Terima Kasih Mah...
Seiring usia ku
bertambah, mamah tak lagi mendongengi tentang kelinci favorit ku waktu aku
kecil. Tetapi tetap ada unsur cerita, tapi kini kami lebih banyak berdiskusi.
Tentang banyak hal, impian, masa lalu, juga harapan. Jika menemukan topik yang
asyik, kami tak ubahnya dua sahabat yang larut dalam obrolan seru.
“Kenapa mamah tidak bekerja?” tanya
suatu malam sambil menatap langit-langit kamar. Bertiga bersama naura, kami
tidur bersebelahan. Hampir selalu begitu sejak anak-anak mamah masih bayi.
Papah yang memiliki jam kerja sore hingga malam, tidak memiliki banyak
kesempatan untuk meninabobokan aku dan naura.
“Karena mamah lebih memilih untuk memiliki banyak waktu untuk mba
sasha dan de naura,” jawab mamah sambil tersenyum. Aku menoleh ke arah mamah sambil tersenyum.
Wajahnya berbinar.
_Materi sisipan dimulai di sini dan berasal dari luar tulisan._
(* ===== verification/CommandLineSpec.v ===== *)
(** * The language of command lines, and that the two passes decide it

    A command line spells a list of settings; each setting is an option with
    its value in the next argument or after an equals sign. The overriding
    pass is shown to accept exactly the lines that spell settings and to apply
    them from left to right. *)

From S2P Require Import Prelude Poller SubReactor TcpServer CommandParser CommandGrammar Logger AppConfig CommandLine ReactorEvents.
#[local] Open Scope Z_scope.

(** ** Integers in text *)

(** [v] spells the value [n] of type [T]: digits, after a minus sign where the
    type is signed. *)
Definition int_text (T : int_type) (v : bytes) (n : Z) : Prop :=
  ((is_digits v /\ n = decimal v) \/
   (it_min T < 0 /\ exists ds, v = lit "-" ++ ds /\ is_digits ds /\ n = - decimal ds)) /\
  it_min T <= n <= it_max T.

(** [throws_invalid o]: the outcome is an [std::invalid_argument]. *)
Definition throws_invalid {A} (o : outcome A) : Prop :=
  exists what, o = Fail (Throw (invalid_argument what)).

Lemma take_while_all {A} (p : A -> bool) l : Forall (fun x => p x = true) l -> take_while p l = l.
Proof. intros H. rewrite <-(app_nil_r l) at 1. by apply take_while_app. Qed.

Lemma take_while_full {A} (p : A -> bool) l :
  length (take_while p l) = length l -> Forall (fun x => p x = true) l.
Proof.
  intros Hl. pose proof (take_drop_while p l) as Ht.
  assert (drop_while p l = []) as Hd.
  { apply length_zero_iff_nil. apply (f_equal length) in Ht. rewrite length_app in Ht. lia. }
  rewrite Hd, app_nil_r in Ht. rewrite <-Ht. apply take_while_Forall.
Qed.

Lemma not_digit_minus : IsDigit "-" = false.
Proof. done. Qed.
Inilah ekspresi ku jika tertarik dengan sebuah topik, seolah
menyiratkan pesan, ayo, lanjutkan
ceritanya mah.
“Dulu mamah pernah melamar kerja dan
diterima, waktu mbak sasha masih umur 3 tahun”. Mamah pun mulai berkisah
tentang “dongeng” di masa lalu. “Tapi karena kerjanya dari jam 7 pagi sampai
jam 3 sore, mamah tidak mau. Nanti pas mba sasha bangun engga ada mamah. Waktu
mba sasha sarapan, juga gak ada mamah, mamah enggak bisa antar mba sasha ke
sekolah. Mamah sedih kalo enggak bisa temani mba sasha”.
“Tapi aku kan
sekarang sudah besar, mah?”
“Tapi de naura
kan, masih kecil? Kalau mamah kerja dek naura nanti sama pembantu, mba sasha
memperbolehkan?”
Sebelumnya kami telah diskusi tentang
lebih dan kurangnya jika anak-anak diasuh pembantu. “Aku enggak mau ah mah, de
naura diasuh oleh pembantu,” jawabnya cepat.
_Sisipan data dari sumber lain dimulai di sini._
Lemma zlen_repeated {A} n (l : list A) : zlen (concat (replicate n l)) = Z.of_nat n * zlen l.
Proof. unfold zlen. induction n as [|n IH]; [done|]. cbn [replicate concat]. rewrite length_app. lia. Qed.

(** The second client has set a key; the first is accepted. *)
Definition example_before : list (action (P := PollPoller)) :=
  let p := PollPoller_init in
  [ActAccept 2 11; ActReceive 2 [SysOk (frame (lit "SET a 1"))] p; ActServe 2 (5, 100) p; ActWrite 2 [SysOk 100] p].

Definition example_start : option (list event * serving (sorted_queue ExpirationCompare)) :=
  run_actions NetworkOptions_default (example_before ++ [ActAccept 1 10]) (serving_init 0).

(** During each call of the first client three bytes of it are received, the
    sweeper runs, the second client deletes the key, and five bytes are sent. *)
Definition example_bunch : list (move (P := PollPoller)) :=
  let p := PollPoller_init in
  [MvReceive 3 p; MvOther (ActSweep 6 4096); MvOther (ActReceive 2 [SysOk (frame (lit "DEL a"))] p);
   MvServe (6, 100) p; MvOther (ActServe 2 (6, 100) p); MvOther (ActWrite 2 [SysOk 100] p); MvWrite 5 p; MvRefresh p].

Definition typed : list bytes := lit <$> ["GET a"; ""; "QUIT"]%string.

Lemma example_provided n w h cuts :
  sv_clock w <= 6 -> sv_calls w + 8 * Z.of_nat n < U64_MOD -> 2 * per_request <= Z.of_nat n ->
  provided 1 (requests typed)
    (mkWire (w : serving (sorted_queue ExpirationCompare)) h [] [] (replicate n example_bunch) cuts)
    (zlen (requests typed) * per_request).
Proof.
  intros Hclk Hcalls Hn. split.
  - repeat constructor; vm_compute; discriminate.
  - change (removelast (requests typed)) with [lit "GET a"]. apply Forall_singleton.
    intros Hq%parse_complete. vm_compute in Hq. discriminate Hq.
  - apply Forall_replicate. vm_compute. reflexivity.
  - unfold in_time. cbn [wr_server wr_turns]. apply (timely_constant _ _ _ _ 6); [|done|done|].
    + apply Forall_concat, Forall_replicate. repeat constructor; vm_compute; tauto.
    + rewrite zlen_repeated. change (zlen example_bunch) with 8. lia.
  - cbn [wr_turns]. change (zlen (requests typed)) with 2. unfold zlen. rewrite length_replicate. done.
Qed.

Definition example_user (h : list event) (w : serving (sorted_queue ExpirationCompare)) :
    client_program (K := sim) (W := wire (sorted_queue ExpirationCompare) PollPoller) :=
  mkClientProgram (sim_init [])
    (mkWire w h [] [] (replicate (Z.to_nat (2 * per_request)) example_bunch) [4; 2; 1], []) [].

(** The first client is told what the history of both clients and the sweeper
    holds for it. *)
Lemma client_among_clients_witness :
  exists h sys w', example_start = Some (h, sys) /\
    (let _ := wire_socket NetworkOptions_default 1 in
     client_program_main no_strerror (Z.to_nat (largest + 1)) [lit "client"; lit "127.0.0.1"; lit "7777"] typed
      (example_user h sys)) = (Ret 0, w') /\
    exists resps answers a, (cp_io w').2 = connected_line (lit "127.0.0.1") 7777 :: transcript typed resps /\
      history ∅ (wr_events (cp_io w').1) answers a /\ answers_of 1 answers = zip [lit "GET a"; lit "QUIT"] resps.
Proof.
  assert (option_map (fun x => (sv_clock x.2, sv_calls x.2)) example_start = Some (5, 1)) as Hstart
    by (vm_compute; reflexivity).
  destruct example_start as [[h sys]|] eqn:Hrun; [|discriminate Hstart].
  injection Hstart as Hclock Hcalls.
  destruct (client_among_clients NetworkOptions_default 1 no_strerror (Z.to_nat (largest + 1)) (lit "client")
    (lit "127.0.0.1") (lit "7777") 7777 typed (example_user h sys) 0 example_before 10 h sys
    (replicate (Z.to_nat (2 * per_request)) example_bunch) [4; 2; 1]) as (code & w' & Hmain & _ & Hcase).
  - split; cbn; lia.
  - vm_compute. discriminate.
  - vm_compute. discriminate.
  - exact Hrun.
  - vm_compute. reflexivity.
  - reflexivity.
  - rewrite Z2Nat.id; [lia|vm_compute; discriminate].
  - repeat constructor; vm_compute; congruence.
  - apply example_provided; rewrite ?Hclock, ?Hcalls, ?Z2Nat.id by (vm_compute; discriminate); vm_compute; congruence.
  - exists h, sys, w'. split; [reflexivity|].
    destruct Hcase as [(resps & answers & a & Hio & Hh & _ & _ & Hans & Hend)|(_ & _ & e & Hrefused & _)].
    + destruct Hend as [(_ & -> & _)|(Hne & _)]; [|destruct Hne; vm_compute; reflexivity]. split; [exact Hmain|]. exists resps, answers, a. split; [exact Hio|]. split; [exact Hh|exact Hans].
    + vm_compute in Hrefused. discriminate Hrefused.
Defined.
“Mamah juga, makannya mamah sementara
waktu engga bekerja supaya bisa selalu temani mbak sasha dan de naura dari pagi
sampai malam”.
Sasha terdiam.
“Terima kasih mah,” kata ku kemudiam sambil tersenyum. Mamah terharu.
“Kalau saja kamu tidak menahanku disini,
mungkin aku sudah mengelilingi 1/3 dunia mah” gumam papah disuatu kesempatan.
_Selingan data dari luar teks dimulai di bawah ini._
(** X15: the csv writer stops at the first dict that has a key outside
    the five field names (and no [error] key): the file holds the
    header and rows of the first match records before that dict, all of
    them when they can be written, and nothing of what follows; an
    error is printed. *)
Theorem csv_stops_at_foreign_key (good : list record) (bad : dict)
    (rest : list dict) (key : string) :
  has_key "error" bad = false ->
  In key (keys bad) -> ~ In key fieldnames ->
  (exists k,
     output_file
       (save_results None None (map to_dict good ++ bad :: rest) (py "csv"))
     = Some (CsvRows
               (csv_header
                  :: firstn k (map record_row (filter is_match good)))))
  /\ (forallb writable (filter is_match good) = true ->
      output_file
        (save_results None None (map to_dict good ++ bad :: rest)
           (py "csv"))
      = Some (CsvRows (csv_header :: map record_row (filter is_match good))))
  /\ printed
       (save_results None None (map to_dict good ++ bad :: rest) (py "csv"))
     <> [].
Proof.
  intros Herr Hin Hout. rewrite save_csv, csv_rows_app.
  destruct (csv_row_foreign_key bad key Hin Hout) as [text Hbad].
  split; [|split].
  - destruct (csv_rows_prefix good [csv_header]) as (k & raised & ->).
    exists k. destruct raised as [e|]; [reflexivity|].
    cbn [csv_rows]. rewrite Herr, Hbad. reflexivity.
  - intros Hgood. rewrite csv_rows_records by exact Hgood.
    cbn [csv_rows]. rewrite Herr, Hbad. reflexivity.
  - destruct (csv_rows (map to_dict good) [csv_header]) as [rows [e|]].
    + apply save_handlers_prints.
    + cbn [csv_rows]. rewrite Herr, Hbad. apply save_handlers_prints.
Qed.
“Menahanmu? Bukankah aku selalu memotivasimu untuk mencoba banyak hal baru
diluar sana?” tanya mamah lugu.
Papah hanya
tersenyum. “Terima kasih sudah tidak bekerja ya mah, Terima kasih sudah selalu
ada untuk kami,” kata papah.
Mamah hanya tersenyum dan berucap denga
lembut “Tak apa aku belum mengunjungi 1/3 dunia, ketika yang lain telah
menjelajahi separuh bahkan seluruhnya. Aku bahagia disini, bersamamu, bersama
anak-anak. Bersama kalian duniaku terasa utuh”.